Soit – les prêcheurs se prêchent à eux-mêmes et non à Christ, soit ceux qui écoutent au lieu de servir Christ, servent leurs appétits. N’est-ce pas ? Tant pis.
Saint Antoine prêchait en Italie, à Rimini, contre les hérétiques, qui étaient nombreux. Et comme les erreurs d’entendement sont difficiles à extirper,non seulement le saint n’obtenait aucun résultat, mais encore le peuple en vint à se révolter contre lui, et peu s’en fallut qu’il n’y perdît la vie. Que ferait dans ce cas l’âme généreuse du grand Antoine? Secouerait-il la poussière de ses chaussures, comme Christ l’a conseillé en d’autres lieux ? Mais Antoine, pieds nus, en était incapable, et ses pieds, où la terre n’était pas accrochée, n’avaient pas besoin d’être secoués.

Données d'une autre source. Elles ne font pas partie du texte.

Lemma within_ret {E A} sc (a : A) : within sc (mret a : act St E A).
Proof. by intros st. Qed.
Lemma within_lift {E A} sc (r : result E A) : within sc (lift r : act St E A).
Proof. by intros st. Qed.
Lemma within_fail {E A} sc (x : E) : within sc (fail x : act St E A).
Proof. by intros st. Qed.
Lemma within_reading {E A} sc (f : St → result E A) : within sc (reading f).
Proof. by intros st. Qed.
Lemma within_bind {E A B} sc (m : act St E A) (f : A → act St E B) :
  within sc m → (∀ a, within sc (f a)) → within sc (m ≫= f).
Proof.
  intros Hm Hf st. rewrite act_bind_eq. specialize (Hm st).
  destruct (m st) as [[a|x] st']; simpl in *; [|done]. eapply keeps_trans; [exact Hm|apply Hf].
Qed.
Lemma within_bind_ok {E A B} sc (m : act St E A) (f : A → act St E B) :
  within sc m → (∀ st a, (m st).1 = Ok a → within sc (f a)) → within sc (m ≫= f).
Proof.
  intros Hm Hf st. rewrite act_bind_eq. pose proof (λ a, Hf st a) as Hfa. specialize (Hm st).
  destruct (m st) as [[a|x] st']; simpl in *; [|done]. eapply keeps_trans; [exact Hm|by apply Hfa].
Qed.
Lemma within_map_err {E F A} sc (f : F → E) (m : act St F A) : within sc m → within sc (act_map_err f m).
Proof. intros Hm st. apply Hm. Qed.
Lemma within_best_effort {E F A} sc (m : act St F A) :
  within sc m → within sc (best_effort m : act St E unit).
Proof. intros Hm st. apply Hm. Qed.
Lemma within_caught {E F A} sc (m : act St F A) :
  within sc m → within sc (caught m : act St E (result F A)).
Proof. intros Hm st. apply Hm. Qed.
Lemma within_cache {E} sc (f : St → TxCache C) :
  within sc (updating (λ st, set_tx_cache (f st) st) : act St E unit).
Proof. by intros st. Qed.
Lemma within_fs {E A} sc (m : act Fs E A) :
  writes (sc_files sc) m → within sc (zoom storage set_storage m : act St E A).
Proof. intros Hm st. split; [done|]. split; [apply Hm|done]. Qed.
Lemma within_db {E A} sc (m : act (Db T) E A) :
  touches (sc_tables sc) m → within sc (zoom tx_db set_tx_db m : act St E A).
Proof. intros Hm st. split; [|done]. intros n Hn. by apply Hm. Qed.
Lemma within_reads {E A} sc (m : act St E A) : (∀ st, (m st).2 = st) → within sc m.
Proof. intros Hm st. rewrite Hm. apply keeps_refl. Qed.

Que ferait-il ? Se retirer? Dissimuler ? Se taire ? Donner le temps au temps ? Voici ce que la prudence et la couardise humaines conseilleraient; mais le zèle de la gloire divine, qui brûlait dans sa poitrine, ne se rendit pas à de tels arguments. Il décida donc de changer de chaire et d’auditoire, sans renoncer à la doctrine; il quitte les places, il va aux plages. Il quitte la terre, et va à la mer, et déclare à haute voix: puisque les hommes ne veulent pas m’écouter, que les poissons m’écoutent ! Oh ! Merveilles du Très Haut ! Oh ! Pouvoir de celui qui créa le ciel et la terre ! Les eaux se mettent à bouillonner, les poissons se rassemblent, les gros, les très gros, les petits, et tous, la tête hors de l’eau sur son ordre, tandis qu’Antoine prêchait, ils écoutaient.
[...]Saint Antoine fut le sel de la terre et le sel de la mer.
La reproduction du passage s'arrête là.